● Task: Each line that includes the word "apply" should be copied from the records.

++++ Source material

Lemma prop_chain_spec path : forall t r, (exists names, t_val t = VPnvec names) ->
  forallb (fun x => is_type TOKEN_DOT x.1 && is_name x.2) path = true ->
  match r with t1 :: _ => is_type TOKEN_DOT t1 = false | [] => True end ->
  prop_chain pnvec_size t (path_toks path ++ r) = pret (name_chain pnvec_size t path, r).
Proof.
  induction path as [|[d n] path IH]; intros t r [names Hv] Hp Hr.
  - unfold path_toks. cbn [map concat app]. destruct r as [|t1 r]; [done|]. cbn [prop_chain]. by rewrite Hr.
  - cbn [forallb fst snd] in Hp. rewrite !andb_true_iff in Hp. destruct Hp as [[Hd Hn] Hp].
    apply is_name_spec in Hn as [Hn1 Hn2]. unfold path_toks in *. cbn [map concat fst snd app prop_chain name_chain].
    rewrite Hd, (is_type_refl _ n Hn1), Hn2, ok_bind, Hv. destruct (decide _).
    + apply IH; [by eexists|done..].
    + rewrite IH; [done|by eexists|done..].
Qed.

Lemma t_rstring_val s k t : t_rstring (set_tval (VRstring s k) t) = Ok s /\ rname (set_tval (VRstring s k) t) = s.
Proof. done. Qed.

(** The loop passes [ts], leaves [out] for what it passed, and goes on at [rest]. *)
Definition reaches (ts out rest : list token) : Prop := forall fuel, (length ts < fuel)%nat ->
  exists fuel', (length rest < fuel')%nat /\
    prep_loop fuel ts = pbind (prep_loop fuel' rest) (fun l => pret (out ++ l)).

Lemma prep_reaches_trans ts o1 r1 o2 r2 : reaches ts o1 r1 -> reaches r1 o2 r2 -> reaches ts (o1 ++ o2) r2.
Proof.
  intros H1 H2 fuel Hf. destruct (H1 fuel Hf) as (f1 & Hf1 & E1). destruct (H2 f1 Hf1) as (f2 & Hf2 & E2).
  exists f2. split; [done|]. rewrite E1, E2. destruct (prep_loop f2 r2) as [[e|l]|]; [done| |done].
  cbn. by rewrite <- app_assoc.
Qed.

Lemma reaches_step t t' r r' : prep_token t r = pret (t', r') -> (length r' <= length r)%nat -> reaches (t :: r) [t'] r'.
Proof.
  intros H Hl fuel Hf. cbn [length] in Hf. destruct fuel as [|fuel]; [lia|]. exists fuel. split; [lia|].
  cbn [GlwParser.prep_loop]. by rewrite H, pbind_ret.
Qed.

Lemma reaches_plain t r : is_plain t = true -> reaches (t :: r) [t] r.
Proof. intros H. apply reaches_step; [by apply prep_plain|done]. Qed.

++++++++

● Response to the task:
    apply is_name_spec in Hn as [Hn1 Hn2]. unfold path_toks in *. cbn [map concat fst snd app prop_chain name_chain].
    + apply IH; [by eexists|done..].
Proof. intros H. apply reaches_step; [by apply prep_plain|done]. Qed.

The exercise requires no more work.